Generate Skill

Overview

Produces a single, ready-to-ship SKILL.md (plus optional references/, scripts/, assets/) following 2026-05 conventions distilled from Anthropic's skill-creator, the agentskills.io spec, and empirical activation research.

One skill, one job. This skill's job is the SKILL.md and its frontmatter — not docs, releases, or auxiliary files.

Core principles

The description is the product. It is the only thing Claude reads to decide whether to invoke the skill. Tune it like a prompt.
Soft directive, third person. "Use this skill whenever the user…" activates reliably without the brittleness of ALL-CAPS commands.
Front-load distinctive triggers. The first ~50 chars must contain the noun phrase that makes this skill unique; listing budgets silently truncate at high skill counts.
One skill, one job. Bundling unrelated workflows is the most-cited mega-skill failure mode.
Claude is already smart. Encode only non-inferable, procedural, skill-specific knowledge. No tutorials.

Workflow

Use AskUserQuestion to ask one question at a time. Never bulk-dump the discovery questionnaire. After each phase, show the artifact and confirm before moving on.

Phase 1 — Discovery

Ask these in order, one per turn:

Skill purpose. One sentence: what job does this skill do?
Skill type. Pick one — drives the body template:
- methodology — enforces a multi-step workflow (e.g., code-review, track-session)
- technical — wraps an API, format, or tool (e.g., docx, pdf, semantic-release)
- auditing — grades or inspects an artifact (e.g., rate-skill, security-review)
- reference — domain schemas, conventions, lookup tables (e.g., bigquery)
- automation — wraps a script or external command (e.g., screenshot-local)
Trigger phrases. Collect 5+ verbatim phrases a real user would say. Push for naturalese, not jargon ("create a skill", not "scaffold skill artifact").
Negative scope. Which near-neighbor skills exist that this should not steal from? Drives the Do NOT use… clause.
Enforcement level. Suggestion, guided (checklists), or strict (verification checkpoints). Defaults: methodology=guided, technical/reference=suggestion, auditing=guided, automation=suggestion.
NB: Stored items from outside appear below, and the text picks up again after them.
(** The first loop of the handler ends when the buffer has no room or the UART no byte; it adds to the input buffer only. *)
Lemma receive_loop_ok n s sent : sinv s sent ->
  match receive_loop lsr rbr n s with
  | Ok s' => sinv s' sent /\ mode s' = mode s /\ txq s' = txq s /\ exists new, contents (q (rx s')) = contents (q (rx s)) ++ new
  | Err _ => (n + length (contents (q (rx s))) < 63)%nat
  end.
Proof.
  revert s. induction n as [|n IH]; intros s Hs; cbn [receive_loop inb_lsr]; destruct (input_full (rx s)) eqn:Hf.
  1,3: split_and!; try done; exists []; by rw app_nil_r.
  all: destruct (_ =? 0); [split_and!; [by apply sinv_reads|done|done|exists []; by rw app_nil_r]|].
  - have Hb := count_bound (q (rx s)). rw /input_full full_contents in Hf; [apply (v_rx _ _ Hs)|]. apply bool_decide_eq_false in Hf.
    rw /contents length_fmap length_seq in Hf |- *. lia.
  - cbn [inb_rbr mode txq rx wire ier setup polls recvs].
    set s1 := mk_serial _ _ _ _ _ _ _ _. destruct (putc_notify_ok (rbr (recvs s)) s1 sent) as (s2 & E & Hs2 & Hm & Hc); [by apply sinv_reads|done|].
    rw E. cbn [obind]. specialize (IH s2 Hs2). have Ht : txq s2 = txq s.
    { rw /input_putc_notify in E. inv_ok. rw /serial_notify. by case_bool_decide. }
    destruct (receive_loop lsr rbr n s2) as [s'|e].
    + destruct IH as (? & Hm2 & ? & new & Hn). split_and!; [done|by rw Hm2 Hm|congruence|]. exists (rbr (recvs s) :: new). by rw Hn Hc -app_assoc.
    + rw Hc length_app /= in IH. change (rx s1) with (rx s) in IH. lia.
Qed.
(** The second ends when the queue is empty or the UART is not ready. *)
Lemma transmit_loop_ok n s sent : sinv s sent ->
  match transmit_loop lsr n s with
  | Ok s' => sinv s' sent /\ mode s' = mode s /\ rx s' = rx s /\ ((forall i, Z.land (lsr i) LSR_THRE <> 0) -> contents (q (txq s')) = [])
  | Err _ => (n < length (contents (q (txq s))))%nat
  end.
Proof.
  revert s. induction n as [|n IH]; intros s Hs; cbn [transmit_loop inb_lsr]; destruct (intq_empty (q (txq s))) eqn:He.
  1,3: split_and!; try done; intros _; rw empty_contents in He; [apply (v_tx _ _ Hs)|]; by apply bool_decide_eq_true in He.
  all: destruct (Z.eqb_spec (Z.land (lsr (polls s)) LSR_THRE) 0) as [Hz|Hz]; [split_and!; [by apply sinv_reads|done|done|by intros Hr; destruct (Hr (polls s))]|].
  all: pose s1 := mk_serial (mode s) (txq s) (rx s) (wire s) (ier s) (setup s) (S (polls s)) (recvs s); fold s1; destruct (txq_getc_ok None s1) as (b & x & E & Hx & Hc & _); [apply (v_tx _ _ Hs)|done|done|].
  all: change (contents (q (txq s))) with (contents (q (txq s1))).
  - rw Hc /=. lia.
  - rw E. cbn [obind]. have Hs2 := sent_ok s1 sent b x (polls s1) (recvs s1) (sinv_reads _ _ _ _ Hs) He Hx Hc.
    change (mk_serial _ _ _ _ _ _ _ _) with (send (set_txq s1 x) b) in Hs2. specialize (IH _ Hs2).
    destruct (transmit_loop lsr n (send (set_txq s1 x) b)) as [s'|e]; [done|]. rw Hc. simpl in IH |- *. lia.
Qed.
Lemma serial_interrupt_ok n s sent : sinv s sent -> mode s = QUEUE ->
  match serial_interrupt lsr rbr n s with
  | Ok s' => sinv s' sent /\ mode s' = QUEUE /\ (exists new, contents (q (rx s')) = contents (q (rx s)) ++ new) /\
      ((forall i, Z.land (lsr i) LSR_THRE <> 0) -> contents (q (txq s')) = [] /\ wire s' = sent)
  | Err _ => (n < 63)%nat
  end.
Proof.
  intros Hs Hm. rw /serial_interrupt. have H1 := receive_loop_ok n s sent Hs. destruct (receive_loop lsr rbr n s) as [s1|e]; [|simpl; lia].
  destruct H1 as (Hs1 & Hm1 & Ht1 & new & Hn). cbn [obind]. have H2 := transmit_loop_ok n s1 sent Hs1.
  destruct (transmit_loop lsr n s1) as [s2|e]; [|have Hb := count_bound (q (txq s1)); rw /contents length_fmap length_seq in H2; simpl; lia].
  destruct H2 as (Hs2 & Hm2 & Hr2 & Hw). cbn [obind]. split_and!.
  - apply write_ier_ok, sinv_data_of; [done|congruence].
  - rw /write_ier /=. congruence.
  - exists new. by rw /write_ier /= Hr2.
  - intros Hr. specialize (Hw Hr). rw /write_ier /=. split; [done|]. have := v_sent _ _ Hs2. by rw Hw app_nil_r.
Qed.

(** A section of [input_getc]. *)
Lemma rx_step a s sent e x : sinv s sent -> enabled a (rx s) -> exec a (rx s) = Ok (e, x) ->
  sinv (match e with Some _ => serial_notify (set_rx s x) | None => set_rx s x end) sent.
Proof.
  intros Hs Hen Hx. destruct (intq_exec_ok a _ (v_rx _ _ Hs) Hen) as [(e' & y & E & Hi & Ht)|(E & _)]; [|congruence].
  have [Ee Ey] : e' = e /\ y = x by split; congruence. subst e' y. destruct e as [e|]; [by apply notify_ok; auto|by apply rx_same].
Qed.

(** ** Every step *)
Lemma steps_one s bs s' sent : step lsr rbr s bs s' -> sinv s sent -> sinv s' (sent ++ bs).
Proof.
  destruct 1 as [fuel who on b d s s' Ho E|t b d s s' Hp E|t b d s s' Hp Hl E|s s' E|n fuel who s s' Ho E|n s s' Hm E|c s s' E|t e s s' Hp E|a e s s' Hen E]; intros Hs; rw ?app_nil_r.
  - by apply (serial_putc_ok fuel who on b s sent d s').
  - have Hm : mode s = QUEUE. { destruct (decide (mode s = QUEUE)) as [|Hn]; [done|]. destruct (v_poll _ _ Hs Hn) as [_ He]. by rw He in Hp. }
    rw /serial_putc_goes_on in E. apply obind_Ok_inv in E as ([e x] & Hx & E). apply (put_finish (Resume t) b s sent d s' e x); try done; [by eexists|].
    simpl in Hx. rw Hp in Hx. apply obind_Ok_inv in Hx as (_ & _ & Hx). by apply run_put_event in Hx.
  - have Hm : mode s = QUEUE. { destruct (decide (mode s = QUEUE)) as [|Hn]; [done|]. destruct (v_poll _ _ Hs Hn) as [_ He]. by rw He in Hp. }
    rw /serial_putc_goes_on in E. apply obind_Ok_inv in E as ([e x] & Hx & E). apply (put_finish (Lock t) b s sent d s' e x); try done; [by split; [eexists|]|].
    simpl in Hx. rw Hp in Hx. left. by inv_ok.
  - rw /serial_init_queue in E. apply obind_Ok_inv in E as (s1 & H1 & E). case_bool_decide as Hm; [|done]. injection E as <-.
    have Hs1 : sinv s1 sent. { destruct (bool_decide _); [by destruct (init_poll_ok _ _ _ Hs H1)|by injection H1 as <-]. }
    apply write_ier_ok. by destruct Hs1.
  - by destruct (serial_flush_ok n fuel who s sent s' Hs Ho E).
  - have := serial_interrupt_ok n s sent Hs Hm. rw E. by intros [? _].
  - destruct (input_full (rx s)) eqn:Hf; [rw /input_putc_notify /input_putc in E; rw /input_full in Hf; by rw Hf in E|].
    destruct (putc_notify_ok c s sent Hs Hf) as (s2 & E' & ? & _). congruence.
  - rw /input_getc_notify in E. apply obind_Ok_inv in E as ([e' x] & Hx & E).
    have := rx_step (Call t Get) s sent e' x Hs Hp Hx. by destruct e'; injection E as _ <-.
  - rw /input_getc_goes_on in E. apply obind_Ok_inv in E as ([e' x] & Hx & E).
    have := rx_step a s sent e' x Hs Hen Hx. by destruct e'; injection E as _ <-.
Qed.
Lemma at_boot_inv : sinv at_boot [].
Proof. split; try done; by apply inv_init. Qed.
Lemma steps_inv bs s : steps lsr rbr at_boot bs s -> sinv s bs.
Proof.
  remember at_boot as s0 eqn:E0. induction 1 as [s0|s0 bs s1 b s2 Hr IH Hst]; [subst; apply at_boot_inv|].
  apply (steps_one _ _ _ _ Hst). by apply IH.
Qed.
End serial_ok.

(** C34: serial output keeps its order and is not lost.  Whatever threads, [input_getc],
    keyboard and serial interrupts and [serial_flush] do, with any UART: the bytes given to the
    UART followed by those in the queue are the bytes of the finished calls of [serial_putc],
    in order.  In interrupt mode the transmit interrupt is enabled while a byte waits and the
    receive interrupt exactly while the input buffer has room; the handler returns, and with a
    UART that is ready every byte has then been sent. *)
Theorem serial_port_correct (lsr rbr : nat -> Z) (bs : list Z) s :
  steps lsr rbr at_boot bs s ->
  wire s ++ contents (q (txq s)) = bs /\
  (mode s = QUEUE ->
   (intq_empty (q (txq s)) = false -> Z.testbit (ier s) 1 = true) /\ Z.testbit (ier s) 0 = negb (input_full (rx s)) /\
   exists s', serial_interrupt lsr rbr 63 s = Ok s' /\ wire s' ++ contents (q (txq s')) = bs /\
     ((forall i, Z.land (lsr i) LSR_THRE <> 0) -> wire s' = bs)).
Proof.
  intros Hst. have Hs := steps_inv _ _ _ _ Hst. split; [apply Hs|]. intros Hm. destruct (v_ier _ _ Hs Hm) as [Hx Hr]. split_and!; [done|done|]. clear Hx Hr.
  have H := serial_interrupt_ok lsr rbr 63 s bs Hs Hm. destruct (serial_interrupt lsr rbr 63 s) as [s'|e]; [|lia].
  destruct H as (Hs' & _ & _ & Hw). exists s'. split_and!; [done|apply Hs'|]. intros Hr. by apply Hw.
Qed.
(** Two bytes are queued, of which the first is sent by polling before there are interrupts. *)
Lemma serial_port_correct_witness : exists s s', steps (fun _ => 0x20) (fun _ => 0) at_boot [65; 66; 67] s /\ contents (q (txq s)) = [66; 67] /\ ier s = 3 /\
  serial_interrupt (fun _ => 0x20) (fun _ => 0) 63 s = Ok s' /\ wire s' = [65; 66; 67].
Proof.
  assert (H : exists s, steps (fun _ => 0x20) (fun _ => 0) at_boot [65; 66; 67] s /\ contents (q (txq s)) = [66; 67] /\ ier s = 3 /\ mode s = QUEUE).
  { eexists. split_and!.
    - eapply (steps_more _ _ _ [65; 66]).
      + eapply (steps_more _ _ _ [65]).
        * eapply (steps_more _ _ _ [65] _ []).
          { eapply (steps_more _ _ _ []); [apply steps_nil|]. eapply (step_putc _ _ 1 (Some 7) false 65 true); [|vm_compute; reflexivity]. done. }
          eapply step_init. vm_compute; reflexivity.
        * eapply (step_putc _ _ 1 None false 66 true); [|vm_compute; reflexivity]. done.
      + eapply (step_putc _ _ 1 (Some 7) true 67 true); [|vm_compute; reflexivity]. reflexivity.
    - vm_compute; reflexivity.
    - reflexivity.
    - reflexivity. }
  destruct H as (s & Hst & Hc & Hi & Hm). destruct (serial_port_correct _ _ _ s Hst) as [_ H]. destruct (H Hm) as (_ & _ & s' & E & _ & Hw).
  exists s, s'. split_and!; [exact Hst|exact Hc|exact Hi|exact E|]. apply Hw. intros i. discriminate.
Defined.

(** Polling ends once the UART is ready, and sends the byte. *)
Lemma putc_poll_returns (lsr : nat -> Z) (k : nat) s b : Z.land (lsr (polls s + k)%nat) LSR_THRE <> 0 -> exists s', putc_poll lsr (S k) s b = Ok s' /\ wire s' = wire s ++ [b].
Proof.
  revert s. induction k as [|k IH]; intros s Hr; cbn [putc_poll inb_lsr]; destruct (Z.eqb_spec (Z.land (lsr (polls s)) LSR_THRE) 0) as [Hz|Hz]; try by eexists.
  - by rw Nat.add_0_r in Hr.
  - refine (IH (inb_lsr lsr s).2 _). cbn. by rw -Nat.add_succ_r.
Qed.
(** [serial_flush] with a ready UART returns when all bytes have been sent. *)
Lemma serial_flush_returns (lsr rbr : nat -> Z) (bs : list Z) who s : (forall i, Z.land (lsr i) LSR_THRE <> 0) ->
  sinv s bs -> outside who (txq s) -> exists s', serial_flush lsr 63 1 who s = Ok s' /\ wire s' = bs.
Proof.
  intros Hr Hs Ho. have Hl : (length (contents (q (txq s))) <= 63)%nat by (rw /contents length_fmap length_seq; have := count_bound (q (txq s)); lia).
  revert s Hs Ho Hl. generalize 63%nat. intros n. induction n as [|n IH]; intros s Hs Ho Hl; cbn [serial_flush]; destruct (intq_empty (q (txq s))) eqn:He.
  1,3: exists s; (split; [done|]); rw empty_contents in He; [apply (v_tx _ _ Hs)|]; apply bool_decide_eq_true in He; have := v_sent _ _ Hs; by rw He app_nil_r.
  all: destruct (txq_getc_ok who s (v_tx _ _ Hs) Ho He) as (b & x & E & Hx & Hc & Ho'); rw Hc in Hl; simpl in Hl. 1: lia.
  rw E. cbn [obind]. destruct (putc_poll_returns lsr 0 (set_txq s x) b) as (s2 & E2 & _); [apply Hr|]. rw E2. cbn [obind].
  destruct (getc_poll_ok lsr 1 who s bs b _ s2 Hs Ho He E E2) as (Hs2 & Ho2 & _). apply IH; [done..|].
  destruct (putc_poll_wire _ _ _ _ _ E2) as (_ & -> & _). simpl. lia.
Qed.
Phase 2 — Description drafting

Compose a single-line YAML string, target ≤230 chars (soft cap — listing-budget safe; no penalty up to 500), shape:

<Third-person noun phrase>. Use whenever the user <wants/asks to> <trigger 1>, "<trigger 2>", or <trigger 3>. <Optional scope note.> Do NOT use this skill for <near-neighbor 1> — see <other-skill>.

Show the draft, count chars (python3 -c "import yaml; print(len(yaml.safe_load(open('SKILL.md').read().split('---',2)[1])['description']))"), iterate.

Quality signals:

✅ Distinctive noun in first 50 chars
✅ Third person (the skill, not "I")
✅ Single line — no | or > block scalars (silently breaks discovery, anthropics/skills #9817)
✅ At least one literal quoted user phrase
✅ Do NOT use this skill for … clause when a near-neighbor exists
✅ ≤230 chars (soft target — safe against listing-budget pressure)

Anti-patterns:

❌ First person: "I help you create skills" — degrades activation
❌ Vague: "A skill for creating skills"
❌ Multi-line: any description: | block — silent discovery failure
❌ Bullet-list description — no surveyed top skill uses this format
❌ ALL-CAPS verb spam — Anthropic flags as a yellow flag

Phase 3 — Frontmatter

Emit only these fields, in this order:

---
name: <kebab-case, ≤64 chars, no "anthropic" or "claude" reserved words>
description: <single-line string from Phase 2>
license: MIT
argument-hint: [<short-token>]      # top-level, not nested
metadata:
  author: <user-supplied>
  version: "1.0.0"
---

Add these optional fields only when the skill genuinely needs them:

| Field | When to add | |---|---| | allowed-tools | Skill must restrict which tools the agent uses (Experimental) | | compatibility | Cross-agent (Cursor, Cline, etc.) compatibility note, ≤500 chars | | disable-model-invocation: true | Skill is slash-only, must not auto-trigger | | user-invocable: false | Skill is only callable by subagents or other skills | | model / effort | Skill needs a specific model tier or thinking budget | | paths | Skill should only auto-trigger inside specific repo paths |

Anti-patterns:

❌ Top-level version, author, tags, category, hooks — produce "unexpected key" errors (anthropics/skills #37). They live under metadata.
❌ Nested argument-hint under metadata — Claude Code reads it at top level.
❌ Reserved-word names containing anthropic or claude.
❌ Consecutive hyphens or uppercase in name.

Phase 4 — Body content

Pick the template that matches the skill type. Full templates live in references/PATTERNS.md — load only when generating the body.

Compact summary:

methodology — Overview, Core principles, Phased workflow (numbered, one task per phase), Examples (✅ first, ❌ last), Gotchas, optional Verification checklist.
technical — Overview, Quick start (one minimal code block), How it works, Quick reference tables, Examples, Gotchas. Move long API surface to references/API.md.
auditing — Overview, Scoring rubric (table: signal → weight → check), Output format, Examples of high/low-quality artifacts, Gotchas.
reference — Overview + navigation, then one references/<domain>.md per domain. SKILL.md stays a router; don't inline the data.
automation — Overview, Command surface table, Sample invocation, Failure modes, Gotchas. Put the actual script in scripts/.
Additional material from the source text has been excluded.